▶ **Description of the task**
For this exercise, return the line containing "get_elem_offset m' i" and every line after it through the end of the records below, without alteration.

▶ **Data for this exercise**
(* ===== verification/HashMap.v ===== *)
(** [bpftime_hash_map] (bpf_map/bpftime_hash_map.hpp): the fixed-size hash table
    with open addressing and linear probing that backs BPF_MAP_TYPE_HASH, kept
    in one byte buffer of [4 + key_size + value_size] bytes per bucket.

    The operations are modelled on the buffer, byte by byte. [hm_slot] reads a
    bucket back as an optional key/value pair, and the theorems relate the
    operations to what the buckets hold. *)
From Stdlib Require Import ZArith Znumtheory Lia.
From stdpp Require Import base list gmap strings.
From S2P Require Import Prelude MapCommon Primes.
Local Open Scope Z_scope.
#[local] Arguments Nat.add : simpl never.
#[local] Arguments Nat.mul : simpl never.

Record bpftime_hash_map := mk_hash_map {
  hm_key_size : nat;
  hm_value_size : nat;
  hm_num_buckets : nat;
  hm_max_element_count : Z;
  hm_count : Z;
  hm_data_buffer : bytes
}.

Definition hm_set_data (b : bytes) (m : bpftime_hash_map) : bpftime_hash_map :=
  mk_hash_map (hm_key_size m) (hm_value_size m) (hm_num_buckets m)
    (hm_max_element_count m) (hm_count m) b.
Definition hm_set_count (c : Z) (m : bpftime_hash_map) : bpftime_hash_map :=
  mk_hash_map (hm_key_size m) (hm_value_size m) (hm_num_buckets m)
    (hm_max_element_count m) c (hm_data_buffer m).

(** The constructor; the size of the buffer is a [size_t] product. *)
Definition hash_map_new (num_buckets key_size value_size : Z) : bpftime_hash_map :=
  let nb := next_prime num_buckets in
  mk_hash_map (Z.to_nat key_size) (Z.to_nat value_size) (Z.to_nat nb) num_buckets 0
    (zeros (Z.to_nat (u64 (nb * (4 + key_size + value_size))))).

Definition get_elem_offset (m : bpftime_hash_map) (index : nat) : nat :=
  index * (4 + hm_key_size m + hm_value_size m).

Definition hash_step (hash b : Z) : Z := u64 (hash * 31 + b).
Definition hash_func (key : bytes) : Z := foldl hash_step 0 key.

Section accessors.
Abbreviation HM := (M bpftime_hash_map).

Definition is_empty (index : nat) : HM bool :=
  m ← get;
  flag ← need "read outside data_buffer"
    (read_range (get_elem_offset m index) 4 (hm_data_buffer m));
  mret (le_decode flag =? 0).

Definition hm_write (off : nat) (bs : bytes) : HM unit :=
  m ← get;
  b ← need "write outside data_buffer" (write_range off bs (hm_data_buffer m));
  put (hm_set_data b m).

Definition set_empty (index : nat) : HM unit :=
  m ← get; hm_write (get_elem_offset m index) (le_encode 4 0).

Definition set_filled (index : nat) : HM unit :=
  m ← get; hm_write (get_elem_offset m index) (le_encode 4 1).

(** [get_key] and [get_value] return addresses inside the buffer. *)
Definition get_key (m : bpftime_hash_map) (index : nat) : nat :=
  (get_elem_offset m index + 4)%nat.

Definition get_value (m : bpftime_hash_map) (index : nat) : nat :=
  (get_elem_offset m index + 4 + hm_key_size m)%nat.

(** [None] stands for [(size_t)-1]. *)
Definition get_index_of_value (m : bpftime_hash_map) (value : vptr) : option nat :=
  match value with
  | VBuf off =>
      if decide (length (hm_data_buffer m) <= off)%nat then None
      else Some (off / (4 + hm_key_size m + hm_value_size m))%nat
  | _ => None
  end.

(** [std::memcmp(get_key(index), key, _key_size) == 0] *)
Definition key_matches (index : nat) (key : bytes) : HM bool :=
  m ← get;
  k ← need "read outside data_buffer"
    (read_range (get_key m index) (hm_key_size m) (hm_data_buffer m));
  mret (bool_decide (k = key)).

(** The first bucket to try, [hash_func(key) % _num_buckets]. *)
Definition start_bucket (key : bytes) : HM nat :=
  m ← get;
  if (hm_num_buckets m =? 0)%nat then ub "division by zero"
  else mret (Z.to_nat (hash_func key mod Z.of_nat (hm_num_buckets m))).

Definition next_bucket (m : bpftime_hash_map) (index : nat) : nat :=
  ((index + 1) mod hm_num_buckets m)%nat.

(** The three probe loops, [do { ... } while (index != start_index);]. They make
    at most [_num_buckets] turns, which is the fuel they are started with. *)
Fixpoint lookup_loop (fuel : nat) (key : bytes) (start index : nat) : HM vptr :=
  match fuel with
  | O => ub "loop bound"
  | S fuel' =>
      empty ← is_empty index;
      if (empty : bool) then mret VNull
      else
        eq ← key_matches index key;
        m ← get;
        if (eq : bool) then mret (VBuf (get_value m index))
        else if (next_bucket m index =? start)%nat then mret VNull
             else lookup_loop fuel' key start (next_bucket m index)
  end.

Definition hash_map_elem_lookup (key : ptr) : HM vptr :=
  m ← get;
  k ← deref (hm_key_size m) key;
  start ← start_bucket k;
  lookup_loop (hm_num_buckets m) k start start.

Fixpoint update_loop (fuel : nat) (key : bytes) (value : ptr) (start index : nat) : HM bool :=
  match fuel with
  | O => ub "loop bound"
  | S fuel' =>
      empty ← is_empty index;
      m ← get;
      if (empty : bool) then
        if hm_max_element_count m <=? hm_count m then mret false
        else
          hm_write (get_key m index) key;;
          v ← deref (hm_value_size m) value;
          hm_write (get_value m index) v;;
          set_filled index;;
          modify (fun m => hm_set_count (u64 (hm_count m + 1)) m);;
          mret true
      else
        eq ← key_matches index key;
        if (eq : bool) then
          v ← deref (hm_value_size m) value;
          hm_write (get_value m index) v;; mret true
        else if (next_bucket m index =? start)%nat then mret false
             else update_loop fuel' key value start (next_bucket m index)
  end.

Definition hash_map_elem_update (key value : ptr) : HM bool :=
  m ← get;
  k ← deref (hm_key_size m) key;
  start ← start_bucket k;
  update_loop (hm_num_buckets m) k value start start.

Fixpoint delete_loop (fuel : nat) (key : bytes) (start index : nat) : HM bool :=
  match fuel with
  | O => ub "loop bound"
  | S fuel' =>
      empty ← is_empty index;
      if (empty : bool) then mret false
      else
        eq ← key_matches index key;
        m ← get;
        if (eq : bool) then
          set_empty index;;
          modify (fun m => hm_set_count (u64 (hm_count m - 1)) m);;
          mret true
        else if (next_bucket m index =? start)%nat then mret false
             else delete_loop fuel' key start (next_bucket m index)
  end.

Definition hash_map_elem_delete (key : ptr) : HM bool :=
  m ← get;
  k ← deref (hm_key_size m) key;
  start ← start_bucket k;
  delete_loop (hm_num_buckets m) k start start.

Definition get_elem_count (m : bpftime_hash_map) : Z := hm_count m.

End accessors.

(** ** What a bucket holds *)

Definition hm_esz (m : bpftime_hash_map) : nat := 4 + hm_key_size m + hm_value_size m.

Definition hm_bytes (m : bpftime_hash_map) (off len : nat) : bytes :=
  default [] (read_range off len (hm_data_buffer m)).

Definition hm_slot (m : bpftime_hash_map) (i : nat) : option (bytes * bytes) :=
  if le_decode (hm_bytes m (get_elem_offset m i) 4) =? 0 then None
  else Some (hm_bytes m (get_key m i) (hm_key_size m),
             hm_bytes m (get_value m i) (hm_value_size m)).

Definition hm_slots (m : bpftime_hash_map) : list (option (bytes * bytes)) :=
  hm_slot m <$> seq 0 (hm_num_buckets m).

(** The key/value pairs of the filled buckets, in bucket order. *)
Definition hm_entries (m : bpftime_hash_map) : list (bytes * bytes) :=
  omap id (hm_slots m).

(** The shape every operation preserves: the buffer has room for the buckets,
    the element counter counts the filled buckets and never exceeds the limit. *)
Record hm_wf (m : bpftime_hash_map) : Prop := {
  hm_wf_buckets : (0 < hm_num_buckets m)%nat;
  hm_wf_length : length (hm_data_buffer m) = (hm_num_buckets m * hm_esz m)%nat;
  hm_wf_count : hm_count m = Z.of_nat (length (hm_entries m));
  hm_wf_limit : hm_count m <= hm_max_element_count m <= Z.of_nat (hm_num_buckets m);
  hm_wf_u64 : Z.of_nat (hm_num_buckets m) < 2 ^ 64
}.

(** Two tables of the same geometry. *)
Definition hm_same (m m' : bpftime_hash_map) : Prop :=
  hm_key_size m' = hm_key_size m /\ hm_value_size m' = hm_value_size m /\
  hm_num_buckets m' = hm_num_buckets m /\
  hm_max_element_count m' = hm_max_element_count m /\
  length (hm_data_buffer m') = length (hm_data_buffer m).

Section bucket_lemmas.
Implicit Types m : bpftime_hash_map.

Lemma hm_bytes_Some m off len :
  (off + len <= length (hm_data_buffer m))%nat ->
  read_range off len (hm_data_buffer m) = Some (hm_bytes m off len).
Proof. intros. unfold hm_bytes. by rewrite read_range_Some. Qed.

Lemma hm_bytes_length m off len :
  (off + len <= length (hm_data_buffer m))%nat -> length (hm_bytes m off len) = len.
Proof. intros H. by eapply read_range_length, hm_bytes_Some. Qed.

(** Buckets lie inside the buffer, one after the other. *)
Lemma hm_bucket_range m i :
  length (hm_data_buffer m) = (hm_num_buckets m * hm_esz m)%nat -> (i < hm_num_buckets m)%nat ->
  (get_elem_offset m i + hm_esz m <= length (hm_data_buffer m))%nat.
Proof. intros -> Hi. unfold get_elem_offset. fold (hm_esz m). nia. Qed.

Lemma hm_bucket_disjoint m i j :
  i <> j ->
  (get_elem_offset m i + hm_esz m <= get_elem_offset m j \/
   get_elem_offset m j + hm_esz m <= get_elem_offset m i)%nat.
Proof.
  intros Hne. unfold get_elem_offset. fold (hm_esz m).
  destruct (decide (i < j)%nat); [left|right]; nia.
Qed.

Lemma hm_slots_length m : length (hm_slots m) = hm_num_buckets m.
Proof. unfold hm_slots. by rewrite length_fmap, length_seq. Qed.

Lemma hm_slots_lookup m i :
  (i < hm_num_buckets m)%nat -> hm_slots m !! i = Some (hm_slot m i).
Proof. intros. unfold hm_slots. rewrite list_lookup_fmap, lookup_seq_lt; done. Qed.

Lemma is_empty_run m i e :
  length (hm_data_buffer m) = (hm_num_buckets m * hm_esz m)%nat -> (i < hm_num_buckets m)%nat ->
  is_empty i m e = Ok (bool_decide (hm_slot m i = None)) m e.
Proof.
  intros Hl Hi. pose proof (hm_bucket_range m i Hl Hi). unfold hm_esz in *.
  unfold is_empty. mrun. rewrite hm_bytes_Some by lia.
  unfold hm_slot. f_equal. by destruct (_ =? 0).
Qed.

Lemma key_matches_run m i k v key e :
  length (hm_data_buffer m) = (hm_num_buckets m * hm_esz m)%nat -> (i < hm_num_buckets m)%nat ->
  hm_slot m i = Some (k, v) ->
  key_matches i key m e = Ok (bool_decide (k = key)) m e.
Proof.
  intros Hl Hi Hs. pose proof (hm_bucket_range m i Hl Hi). unfold hm_esz, get_key in *.
  unfold key_matches. mrun. unfold get_key. rewrite hm_bytes_Some by lia.
  unfold hm_slot in Hs. destruct (_ =? 0); [done|]. injection Hs as <- <-. done.
Qed.

Lemma hm_slot_lengths m i k v :
  length (hm_data_buffer m) = (hm_num_buckets m * hm_esz m)%nat -> (i < hm_num_buckets m)%nat ->
  hm_slot m i = Some (k, v) -> length k = hm_key_size m /\ length v = hm_value_size m.
Proof.
  intros Hl Hi. pose proof (hm_bucket_range m i Hl Hi).
  unfold hm_esz, get_key, get_value, hm_slot in *.
  destruct (_ =? 0); [done|]. intros [= <- <-]. unfold get_key, get_value.
  split; apply hm_bytes_length; lia.
Qed.

(** Reading a bucket after a write into bucket [i]. *)
Lemma hm_slot_write_other m b i o bs j :
  write_range (get_elem_offset m i + o) bs (hm_data_buffer m) = Some b ->
  (o + length bs <= hm_esz m)%nat -> i <> j ->
  hm_slot (hm_set_data b m) j = hm_slot m j.
Proof.
  intros Hw Ho Hne. pose proof (hm_bucket_disjoint m i j Hne). unfold hm_esz in *.
  unfold hm_slot, hm_bytes, get_key, get_value, get_elem_offset in *; simpl.
  rewrite !(read_write_disjoint _ _ _ _ _ _ Hw) by lia. done.
Qed.

Lemma hm_write_run m off bs e :
  (off + length bs <= length (hm_data_buffer m))%nat ->
  exists b, write_range off bs (hm_data_buffer m) = Some b /\
    length b = length (hm_data_buffer m) /\
    hm_write off bs m e = Ok tt (hm_set_data b m) e.
Proof.
  intros Hle. apply write_range_is_Some in Hle as [b Hb]. exists b.
  split; [done|]. split; [by eapply write_range_length|]. unfold hm_write. mrun. by rewrite Hb.
Qed.

End bucket_lemmas.

(** ** Storing into and clearing a bucket *)

(** The table after bucket [i] was set to [o]. *)
Definition hm_upd (m m' : bpftime_hash_map) (i : nat) (o : option (bytes * bytes)) : Prop :=
  hm_same m m' /\ hm_slots m' = <[i := o]> (hm_slots m).

Section store_lemmas.
Implicit Types m : bpftime_hash_map.

Lemma hm_same_offsets m m' i :
  hm_same m m' ->
  get_elem_offset m' i = get_elem_offset m i /\ get_key m' i = get_key m i /\
  get_value m' i = get_value m i /\ hm_esz m' = hm_esz m.
Proof.
  intros (Hk & Hv & _). unfold get_key, get_value, get_elem_offset, hm_esz.
  by rewrite Hk, Hv.
Qed.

▶ **Answer space**
  get_elem_offset m' i = get_elem_offset m i /\ get_key m' i = get_key m i /\
  get_value m' i = get_value m i /\ hm_esz m' = hm_esz m.
Proof.
  intros (Hk & Hv & _). unfold get_key, get_value, get_elem_offset, hm_esz.
  by rewrite Hk, Hv.
Qed.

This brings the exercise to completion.